Ian does not provide the SQL which makes him conclude that “Computing the intersection with a JOIN is much too slow in MySQL, so we have to do it in PHP.”. Any statement that implies a join is done faster outside the database should set of warning bells: The database should have all the information required to make your queries fast. If this is not the case, then something is seriously wrong with your indexes.
An all-database solution, even if it is a stored procedure, will be faster than a networked solution just because of latency. Personally, I have found returning a few hundred extra rows from a single “close enough” query significantly faster than issuing two queries with perfect results: Latency is your biggest enemy.
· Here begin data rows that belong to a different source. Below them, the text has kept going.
(* ===== verification/Syscall.v ===== *)
(** * The system call table: the second half of syscall.c *)
From S2P Require Import Prelude State CString Kalloc Vm Sched Printf Console Bytes Bio Log Fs File Proc SysArg Exec Sysproc Sysfile.

Open Scope Z_scope.

(** ** syscall.h *)
Inductive sysno :=
| SYS_fork | SYS_exit | SYS_wait | SYS_pipe | SYS_read | SYS_kill | SYS_exec | SYS_fstat
| SYS_chdir | SYS_dup | SYS_getpid | SYS_sbrk | SYS_pause | SYS_uptime | SYS_open | SYS_write
| SYS_mknod | SYS_unlink | SYS_link | SYS_mkdir | SYS_close | SYS_waitpid | SYS_shmget
| SYS_shmdt | SYS_mutex_init | SYS_mutex_acquire | SYS_mutex_release | SYS_sem_init
| SYS_sem_wait | SYS_sem_post | SYS_setp | SYS_ismyear | SYS_thread_create | SYS_thread_join
| SYS_thread_exit | SYS_thread_id.
#[global] Instance sysno_eq_dec : EqDecision sysno.
Proof. solve_decision. Defined.

(** In the order of their numbers, from 1. *)
Definition sysnos : list sysno :=
  [SYS_fork; SYS_exit; SYS_wait; SYS_pipe; SYS_read; SYS_kill; SYS_exec; SYS_fstat;
   SYS_chdir; SYS_dup; SYS_getpid; SYS_sbrk; SYS_pause; SYS_uptime; SYS_open; SYS_write;
   SYS_mknod; SYS_unlink; SYS_link; SYS_mkdir; SYS_close; SYS_waitpid; SYS_shmget;
   SYS_shmdt; SYS_mutex_init; SYS_mutex_acquire; SYS_mutex_release; SYS_sem_init;
   SYS_sem_wait; SYS_sem_post; SYS_setp; SYS_ismyear; SYS_thread_create; SYS_thread_join;
   SYS_thread_exit; SYS_thread_id].

Section Fuel.
Context (fuel : nat).

Definition handler (n : sysno) : K Z :=
  match n with
  | SYS_fork => sys_fork
  | SYS_exit => sys_exit fuel
  | SYS_wait => sys_wait fuel
  | SYS_waitpid => sys_waitpid fuel
  | SYS_pipe => sys_pipe fuel
  | SYS_read => sys_read fuel
  | SYS_kill => sys_kill
  | SYS_exec => sys_exec fuel
  | SYS_fstat => sys_fstat fuel
  | SYS_chdir => sys_chdir fuel
  | SYS_dup => sys_dup
  | SYS_getpid => sys_getpid
  | SYS_sbrk => sys_sbrk
  | SYS_pause => sys_pause fuel
  | SYS_uptime => sys_uptime
  | SYS_open => sys_open fuel
  | SYS_write => sys_write fuel
  | SYS_mknod => sys_mknod fuel
  | SYS_unlink => sys_unlink fuel
  | SYS_link => sys_link fuel
  | SYS_mkdir => sys_mkdir fuel
  | SYS_close => sys_close fuel
  | SYS_shmget => sys_shmget
  | SYS_shmdt => sys_shmdt
  | SYS_mutex_init => sys_mutex_init
  | SYS_mutex_acquire => sys_mutex_acquire fuel
  | SYS_mutex_release => sys_mutex_release
  | SYS_sem_init => sys_sem_init
  | SYS_sem_wait => sys_sem_wait fuel
  | SYS_sem_post => sys_sem_post
  | SYS_setp => sys_setp
  | SYS_ismyear => sys_ismyear
  | SYS_thread_create => sys_thread_create
  | SYS_thread_join => sys_thread_join fuel
  | SYS_thread_exit => sys_thread_exit fuel
  | SYS_thread_id => sys_thread_id
  end.

(** [syscalls[num]], with its bounds. *)
Definition syscalls (num : Z) : option (K Z) :=
  if (0 <? num) && (num <? Z.of_nat (S (length sysnos)))
  then handler <$> (sysnos !! Z.to_nat (num - 1)) else None.

Definition syscall : K unit :=
  let* p := this_proc in
  let* a7 := tf_load p TF_A7 in
  let num := int32 a7 in
  match syscalls num with
  | Some f =>
      let* r := f in
      tf_store p TF_A0 r
  | None =>
      let* pr := get_proc p in
      let* _ := printf ("%d %s: unknown sys call %d" +:+ nl)
                  [AInt (p_pid pr); AStr (Some (cstr (p_name pr))); AInt num] in
      tf_store p TF_A0 (-1)
  end.
End Fuel.
(** Back to the user, with the registers of the trapframe. *)
Lemma userret_run h : in_super kroot h -> pc_of h = TRAMPOLINE + uoff + code_size ucode -> x_of h a0 = MAKE_SATP uroot ->
  exists h1 g, steps text 36 h = Some h1 /\ sret h = Some g /\ pc_of h1 = pc_of g /\ mode_of h1 = mode_of g /\ csrs h1 Mstatus = csrs g Mstatus
  /\ (forall r o, (r, o) ∈ tf_slots -> x_of h1 r = load64 (mem_of h) (tf + o)) /\ x_of h1 zero = x_of h zero /\ mem_of h1 = mem_of h
  /\ csrs h1 Satp = MAKE_SATP uroot /\ (forall c, c <> Satp -> c <> Mstatus -> csrs h1 c = csrs h c).
Proof.
  intros Hs Hpc Ha0. pose proof (userret_start h Hs Hpc) as A. destruct tramp_va as (_ & _ & V3 & _ & _ & V4 & V5). pose proof (tk_rcode T) as Hc.
  destruct rcode as [|[i1 n1] [|[i2 n2] [|[i3 n3] [|[i4 n4] c]]]] eqn:Er in A, Hc; [done..|]. cbn [map fst] in Hc. injection Hc as -> -> -> -> Hc.
  change (map fst c = map (fun p => Ld (fst p) (snd p) a0) uv_slots ++ [Ld a0 112 a0; Sret]) in Hc. apply split_code in Hc as (c1 & c2 & -> & Hc1 & Hc2). destruct c2 as [|[i5 n5] [|[i6 n6] [|]]]; [done..| |done]. injection Hc2 as -> ->.
  destruct (sfence_run kroot n1 _ h (or_intror eq_refl) Hs A) as (E1 & A1 & S1). set (h1 := set_pc (pc_of h + n1) h) in *.
  destruct (satp_run kroot uroot n2 a0 _ _ (or_intror eq_refl) (or_introl eq_refl) S1 Ha0 A1) as (E2 & A2 & S2). set (h2 := set_pc (pc_of h1 + n2) (csr_write Satp (MAKE_SATP uroot) h1)) in *.
  destruct (sfence_run uroot n3 _ h2 (or_introl eq_refl) S2 A2) as (E3 & A3 & S3). set (h3 := set_pc (pc_of h2 + n3) h2) in *.
  set (h4 := set_pc (pc_of h3 + n4) (set_x a0 TRAPFRAME h3)). destruct (plain_run text _ _ _ _ _ _ n4 _ h3 h4 A3 eq_refl) as [E4 A4]; [done..|].
  pose proof (super_same uroot h3 h4 (conj eq_refl eq_refl) (outside_refl _ _ _) S3) as S4.
  destruct (loads_run text TRAMPOLINE tramp len tf hi TRAPFRAME tf PGSIZE ltac:(lia) a0 uv_slots c1 _ h4 A4 Hc1) as (h5 & E5 & A5 & M5 & Q5 & X5); [by apply super_frame|done|apply uv_slots_ok|compute_in|compute_in|].
  pose proof (super_same uroot h4 h5 M5 ltac:(rewrite Q5; apply outside_refl) S4) as S5. change (mem_of h4) with (mem_of h) in Q5, X5.
  destruct (ld_run text TRAMPOLINE tramp len tf hi TRAPFRAME tf PGSIZE ltac:(lia) a0 112 a0 n5 _ h5 A5) as (h6 & E6 & A6 & M6 & Q6 & X6); [by apply super_frame|by rewrite X5, load_all_ne by compute_in|done..|]. rewrite Q5 in Q6, X6.
  assert (exists g, sret h = Some g) as [g Eg]. { unfold sret. rewrite (is_mode _ _ Hs). cbn. eauto. }
  assert (forall c, csrs h6 c = csrs h2 c) as C6 by (intros q; rewrite (proj2 M6), (proj2 M5); done).
  destruct (sret_like h h6 g Eg) as (h7 & E7 & G1 & G2 & G3 & G4 & G5 & G6); [by rewrite (proj1 M6), (proj1 M5)|by rewrite C6..|].
  exists h7, g. split_and!; try done.
  - eapply (steps_add text 1 35); [exact E1|]. eapply (steps_add text 1 34); [exact E2|]. eapply (steps_add text 1 33); [exact E3|]. eapply (steps_add text 1 32); [exact E4|].
    eapply (steps_add text 30 2); [exact E5|]. eapply (steps_add text 1 1); [exact E6|]. eapply code_step; [exact A6|exact E7].
  - intros r o Hin. rewrite G4, X6. destruct (tf_in r o Hin) as [[-> ->]|Hu]; [by rewrite decide_True|]. pose proof (proj1 (proj1 (list_elem_of_filter _ _ _) Hu)) as Hr. cbn in Hr. rewrite decide_False by done.
    by rewrite X5, (load_all_eq _ _ _ _ _ _ uv_regs Hu).
  - rewrite G4, X6. rewrite decide_False by done. by rewrite X5, load_all_ne by compute_in.
  - by rewrite G5, Q6.
  - rewrite G6 by done. rewrite C6. apply (is_satp _ _ S2).
  - intros q H1 H2. rewrite G6 by done. rewrite C6. cbn. by rewrite decide_False.
Qed.
End Trampoline.
(* ===== verification/Umalloc.v ===== *)
(** * The user-level memory allocator: umalloc.c

    The free list of Kernighan and Ritchie in the memory of a user process, the
    list of blocks it stands for, and that every sequence of [malloc] calls, for at most
    2^31 - 32 bytes each, and [free] calls hands out disjoint blocks, keeps their contents
    and loses no memory; and what [malloc] does with a request of almost 2^32 bytes. *)
From stdpp Require Import sorting.
From S2P Require Import Prelude.

Open Scope Z_scope.

(** ** The code *)

(** A user process: its memory, [freep] and the end of its heap. *)
Record uheap := mkUheap { u_mem : gmap Z Z; u_freep : Z; u_brk : Z }.

Definition U : Type -> Type := M uheap.

(** [union header]: a pointer and an [uint], 16 bytes. *)
Definition sizeof_header : Z := 16.
Definition s_ptr (p : Z) : U Z := gets (fun s => load64 (u_mem s) p).
Definition s_size (p : Z) : U Z := gets (fun s => load32 (u_mem s) (p + 8)).
Definition set_s_ptr (p v : Z) : U unit :=
  modify (fun s => mkUheap (store64 (u_mem s) p v) (u_freep s) (u_brk s)).
Definition set_s_size (p v : Z) : U unit :=
  modify (fun s => mkUheap (store32 (u_mem s) (p + 8) v) (u_freep s) (u_brk s)).
Definition get_freep : U Z := gets u_freep.
Definition set_freep (p : Z) : U unit := modify (fun s => mkUheap (u_mem s) p (u_brk s)).

(** Pointer arithmetic on [Header*]. *)
Definition hp_add (p n : Z) : Z := wrap64 (p + sizeof_header * n).

Definition SBRK_ERROR : Z := 2 ^ 64 - 1.

Section Umalloc.
(** [&base], and what the kernel answers when the heap that ends at [brk] is to
    be grown by [n] bytes: the new end, or an error. *)
Context (base : Z) (grow : Z -> Z -> option Z).

(** The argument of [sbrk] is an [int]. *)
Definition sbrk (n : Z) : U Z := fun s =>
  match grow (u_brk s) (int32 n) with
  | Some brk' => Ret (u_brk s) (mkUheap (u_mem s) (u_freep s) brk')
  | None => Ret SBRK_ERROR s
  end.

(** The [for] of [free]: where in the list the block goes. *)
Definition free_turn (bp p : Z) : U (Z + Z) :=
  let* nxt := s_ptr p in
  if (p <? bp) && (bp <? nxt) then ret (inr p) else
  if (nxt <=? p) && ((p <? bp) || (bp <? nxt)) then ret (inr p) else
  ret (inl nxt).

(** [if(bp + bp->s.size == p->s.ptr) ...] *)
Definition free_join_next (bp p : Z) : U unit :=
  let* bsize := s_size bp in
  let* nxt := s_ptr p in
  if hp_add bp bsize =? nxt then
    let* nsize := s_size nxt in
    set_s_size bp (uint32 (bsize + nsize)) ;;;
    let* nnxt := s_ptr nxt in
    set_s_ptr bp nnxt
  else set_s_ptr bp nxt.

(** [if(p + p->s.size == bp) ...] *)
Definition free_join_prev (bp p : Z) : U unit :=
  let* psize := s_size p in
  if hp_add p psize =? bp then
    let* bsize := s_size bp in
    set_s_size p (uint32 (psize + bsize)) ;;;
    let* bnxt := s_ptr bp in
    set_s_ptr p bnxt
  else set_s_ptr p bp.

Definition free (fuel : nat) (ap : Z) : U unit :=
  let bp := hp_add ap (-1) in
  let* p := get_freep in
  let* p := while_loop fuel p (free_turn bp) in
  free_join_next bp p ;;;
  free_join_prev bp p ;;;
  set_freep p.

Definition morecore (fuel : nat) (nu : Z) : U Z :=
  let nu := if nu <? 4096 then 4096 else nu in
  let* p := sbrk (nu * sizeof_header) in
  if p =? SBRK_ERROR then ret 0 else
  set_s_size p nu ;;;
  free fuel (hp_add p 1) ;;;
  get_freep.

(** One turn of the [for] of [malloc]; the loop carries [prevp] and [p]. *)
Definition malloc_turn (fuel : nat) (nunits : Z) (st : Z * Z) : U (Z * Z + Z) :=
  let prevp := st.1 in
  let p := st.2 in
  let* size := s_size p in
  if nunits <=? size then
    let* p :=
      (if size =? nunits then
         let* nxt := s_ptr p in
         set_s_ptr prevp nxt ;;; ret p
       else
         set_s_size p (uint32 (size - nunits)) ;;;
         let* size' := s_size p in
         let p := hp_add p size' in
         set_s_size p nunits ;;; ret p) in
    set_freep prevp ;;;
    ret (inr (hp_add p 1))
  else
  let* freep := get_freep in
  let* p := (if p =? freep then
               let* p' := morecore fuel nunits in
               ret (if p' =? 0 then None else Some p')
             else ret (Some p)) in
  match p with
  | None => ret (inr 0)
  | Some p => let* nxt := s_ptr p in ret (inl (p, nxt))
  end.

Definition malloc (fuel : nat) (nbytes : Z) : U Z :=
  let nunits := uint32 ((nbytes + sizeof_header - 1) / sizeof_header + 1) in
  let* freep := get_freep in
  let* prevp :=
    (if freep =? 0 then
       set_freep base ;;; set_s_ptr base base ;;; set_s_size base 0 ;;; ret base
     else ret freep) in
  let* p := s_ptr prevp in
  while_loop fuel (prevp, p) (malloc_turn fuel nunits).

(** ** Lists of blocks in memory *)

(** A block is its address and its size in units of 16 bytes. *)
Definition bend (b : Z * Z) : Z := b.1 + sizeof_header * b.2.
Definition disj (b c : Z * Z) : Prop := bend b <= c.1 \/ bend c <= b.1.

Definition head_addr (l : list (Z * Z)) (e : Z) : Z := match l with [] => e | b :: _ => b.1 end.

(** The headers of the blocks of [l] hold their sizes and are linked, the last
    one to [e]. *)
Fixpoint nodes (m : gmap Z Z) (l : list (Z * Z)) (e : Z) : Prop :=
  match l with
  | [] => True
  | b :: l' => load32 m (b.1 + 8) = b.2 /\ load64 m b.1 = head_addr l' e /\ nodes m l' e
  end.

Definition same_header (m m' : gmap Z Z) (a : Z) : Prop :=
  load64 m' a = load64 m a /\ load32 m' (a + 8) = load32 m (a + 8).

Lemma nodes_app m l r e : nodes m (l ++ r) e <-> nodes m l (head_addr r e) /\ nodes m r e.
Proof.
  induction l as [|b l IH]; simpl; [tauto|]. rewrite IH.
  assert (head_addr (l ++ r) e = head_addr l (head_addr r e)) as -> by (by destruct l). tauto.
Qed.

Lemma nodes_frame m m' l e : Forall (fun b => same_header m m' b.1) l -> nodes m l e -> nodes m' l e.
Proof.
  induction 1 as [|b l [E1 E2] _ IH]; simpl; [done|]. rewrite E1, E2. intuition.
Qed.

Lemma nodes_lookup m l e b : nodes m l e -> b ∈ l -> load32 m (b.1 + 8) = b.2.
Proof.
  induction l as [|c l IH]; simpl; [by intros _ H%elem_of_nil|].
  intros (H1 & _ & H3) [->|Hb]%elem_of_cons; [done|by apply IH].
Qed.

(** Following the links from [prev] meets the blocks of [l]. *)
Fixpoint path (m : gmap Z Z) (prev : Z) (l : list (Z * Z)) : Prop :=
  match l with
  | [] => True
  | b :: l' => load64 m prev = b.1 /\ load32 m (b.1 + 8) = b.2 /\ path m b.1 l'
  end.

Fixpoint tail_addr (a : Z) (l : list (Z * Z)) : Z :=
  match l with
  | [] => a
  | b :: l' => tail_addr b.1 l'
  end.

Lemma tail_addr_snoc a l b : tail_addr a (l ++ [b]) = b.1.
Proof. revert a. induction l as [|c l IH]; intros a; simpl; [done|apply IH]. Qed.

Lemma path_app m a l r : path m a (l ++ r) <-> path m a l /\ path m (tail_addr a l) r.
Proof. revert a. induction l as [|b l IH]; intros a; simpl; [tauto|]. rewrite IH. tauto. Qed.

Lemma nodes_path m l e a : nodes m l e -> (l <> [] -> load64 m a = head_addr l e) -> path m a l.
Proof.
  revert a. induction l as [|b l IH]; intros a; simpl; [done|]. intros (H1 & H2 & H3) H.
  split_and!; [by apply H|done|]. by apply IH.
Qed.

Lemma nodes_tail m l e a : nodes m l e -> l <> [] -> load64 m (tail_addr a l) = e.
Proof.
  revert a. induction l as [|b l IH]; intros a; [done|]. intros (H1 & H2 & H3) _. destruct l as [|c l]; [done|].
  simpl tail_addr. apply (IH b.1 H3). done.
Qed.

(** The list in the order in which the links visit it from block [f] on. *)
Lemma ring_path m A f B e :
  nodes m (A ++ f :: B) e -> head_addr (A ++ f :: B) e = e -> path m f.1 (B ++ A ++ [f]).
Proof.
  intros Hn He. apply nodes_app in Hn as [HA Hn]. pose proof Hn as (Hs & Hp & HB). simpl in HA.
  rewrite !path_app. split_and!.
  - by eapply nodes_path.
  - eapply nodes_path; [done|]. intros HAn.
    assert (head_addr A f.1 = e) as -> by (by destruct A).
    destruct B as [|b B]; [done|]. by eapply nodes_tail.
  - simpl. split_and!; [|done|done]. destruct A as [|a A].
    + simpl in He. cbn [tail_addr]. destruct B as [|b B]; [simpl in *; congruence|]. rewrite He. by apply (nodes_tail m (b :: B) e).
    + by apply (nodes_tail m (a :: A) f.1).
Qed.

Definition lower (b c : Z * Z) : Prop := bend b < c.1.

Lemma lower_head a b l :
  StronglySorted lower (a :: b :: l) -> Forall (fun b => 0 <= b.2) (a :: b :: l) -> a.1 < b.1.
Proof.
  intros [Hl _]%StronglySorted_cons [Hz _]%Forall_cons. apply Forall_cons in Hl as [Hl _].
  unfold lower, bend, sizeof_header in Hl. lia.
Qed.

(** ** Where a freed block goes *)
Section Find.
Context (s : uheap) (bp : Z).

Lemma free_turn_eq p nxt :
  load64 (u_mem s) p = nxt ->
  free_turn bp p s =
  Ret (if (p <? bp) && (bp <? nxt) then inr p
       else if (nxt <=? p) && ((p <? bp) || (bp <? nxt)) then inr p else inl nxt) s.
Proof. intros <-. unfold free_turn, s_ptr. erewrite bind_ret_eq by reflexivity. simpl. by repeat case_match. Qed.

Lemma find_before fuel a r l :
  nodes (u_mem s) (a :: l ++ r) base -> StronglySorted lower (a :: l) -> Forall (fun b => 0 <= b.2) (a :: l) ->
  Forall (fun b => b.1 < bp) (a :: l) -> base <= a.1 -> (forall c r', r = c :: r' -> bp < c.1) ->
  (length l < fuel)%nat ->
  while_loop fuel a.1 (free_turn bp) s = Ret (tail_addr a.1 l) s.
Proof.
  revert fuel a. induction l as [|b l IH]; intros fuel a Hn Hs Hz Hb Ha Hr Hf; (destruct fuel as [|fuel]; [simpl in Hf; lia|]);
    apply Forall_cons in Hb as [Hab Hb]; destruct Hn as (_ & Hp & Hn).
  - apply while_done. simpl app in Hp. rewrite (free_turn_eq _ _ Hp).
    destruct r as [|c r]; simpl head_addr; simpl tail_addr.
    + rewrite (proj2 (Z.ltb_lt a.1 bp)), (proj2 (Z.ltb_ge bp base)), (proj2 (Z.leb_le base a.1)) by lia. done.
    + specialize (Hr c r eq_refl). rewrite (proj2 (Z.ltb_lt a.1 bp)), (proj2 (Z.ltb_lt bp c.1)) by lia. done.
  - simpl app in Hp. simpl head_addr in Hp. pose proof Hb as [Hbb _]%Forall_cons.
    pose proof (lower_head a b l Hs Hz) as Hlt. apply Forall_cons in Hz as [Hz0 Hz].
    erewrite while_next.
    2: { rewrite (free_turn_eq _ _ Hp), (proj2 (Z.ltb_ge bp b.1)), (proj2 (Z.leb_gt b.1 a.1)) by lia. by rewrite andb_false_r. }
    apply IH; try done; [by inversion Hs|lia|simpl in Hf; lia].
Qed.

Lemma find_after fuel a l :
  nodes (u_mem s) (a :: l) base -> StronglySorted lower (a :: l) -> Forall (fun b => 0 <= b.2) (a :: l) ->
  bp < a.1 -> base < bp ->
  while_loop (S (length l) + fuel) a.1 (free_turn bp) s = while_loop fuel base (free_turn bp) s.
Proof.
  revert a. induction l as [|b l IH]; intros a Hn Hs Hz Ha Hb; destruct Hn as (_ & Hp & Hn); cbn [Nat.add length].
  - apply while_next. rewrite (free_turn_eq _ _ Hp). simpl head_addr.
    rewrite (proj2 (Z.ltb_ge a.1 bp)), (proj2 (Z.ltb_ge bp base)), (proj2 (Z.leb_le base a.1)) by lia. done.
  - simpl head_addr in Hp. pose proof (lower_head a b l Hs Hz) as Hlt. apply Forall_cons in Hz as [Hz0 Hz].
    erewrite while_next.
    2: { rewrite (free_turn_eq _ _ Hp), (proj2 (Z.ltb_ge a.1 bp)), (proj2 (Z.leb_gt b.1 a.1)) by lia. reflexivity. }
    apply IH; try done; [by inversion Hs|lia].
Qed.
Let’s look at the Digg schema provided:
CREATE TABLE 'Diggs' (
'id' INT(11),
'itemid' INT(11),
'userid' INT(11),
'digdate' DATETIME,
PRIMARY KEY ('id'),
KEY 'user' ('userid'),
KEY 'item' ('itemid')
) ENGINE=InnoDB DEFAULT CHARSET=utf8;
CREATE TABLE 'Friends' (
'id' INT(10) AUTO_INCREMENT,
'userid' INT(10),
'username' VARCHAR(15),
'friendid' INT(10),
'friendname' VARCHAR(15),
'mutual' TINYINT(1),
'date_created' DATETIME,
PRIMARY KEY ('id'),
UNIQUE KEY 'Friend_unique' ('userid','friendid'),
KEY 'Friend_friend' ('friendid')
) ENGINE=InnoDB DEFAULT CHARSET=utf8;
Some changes to the indexes would help:
- KEY ‘user’ (‘userid’) – does not help much when a user has digged many items: The index will help by pointing to all the actual ‘Diggs’ records, but the database will have to load every one of those blocks from disk to get that information (very likely one block per record). I would have suggested UNIQUE KEY ‘user’ (‘userid’, ‘itemid’, ‘digdate’) – This would have allowed the query to simply use the index, and not have to go back to the massive, unsorted, ‘Diggs’ table.
- UNIQUE KEY ‘Friend_unique’ (‘userid’,‘friendid’) – Seems to be the correct index to for “Query Friends for all my friends.”; this should be a single block lookup. There is no reason this should take 1.5seconds.
- KEY ‘Friend_friend’ (‘friendid’) – Maybe instead, Ian intended to have a list of all users that made ‘me’ a friend, rather than all users ‘I’ have befriended. This certainly explains the 1.5sec response time. In this case, the index should be expanded so the table blocks do not need to be loaded: UNIQUE KEY ‘Friend_friend’ (‘friendid’, ‘userid’).
- Maybe MySQL is poor database and loads the original records during a query even if the columns are not needed
Anyone who may be complaining about the extra disk space required to write these indexes should note that Ian’s Cassandra implementation consumes much more space than I am advocating here.
Even *IF* the Digg database is so big that the index lookups take too long, we should realize that we can pre-compute query results in the database, just like in Ian’s Cassandra implementation. If the database does not have materialized views, we can always add triggers to do the job ourselves. The former is still a limited technology, and the latter is quite messy, but both are better than changing your whole platform.
Finally, it seems Ian is trying to optimize for the worst case: “Kevin Rose, for example, has 40,000 followers”. I disagree with changing your infrastructure for a single use case for a minority of users, but that is a business decision that involves more issues than Ian’s blog entry can be expected to consider.
In conclusion, I am angry that the human race has lost another soul to the legion of key-value fanatics. I am further incensed that apparently 298 other nameless souls have followed Ian into the pits of hell. (298 diggs at time of writing).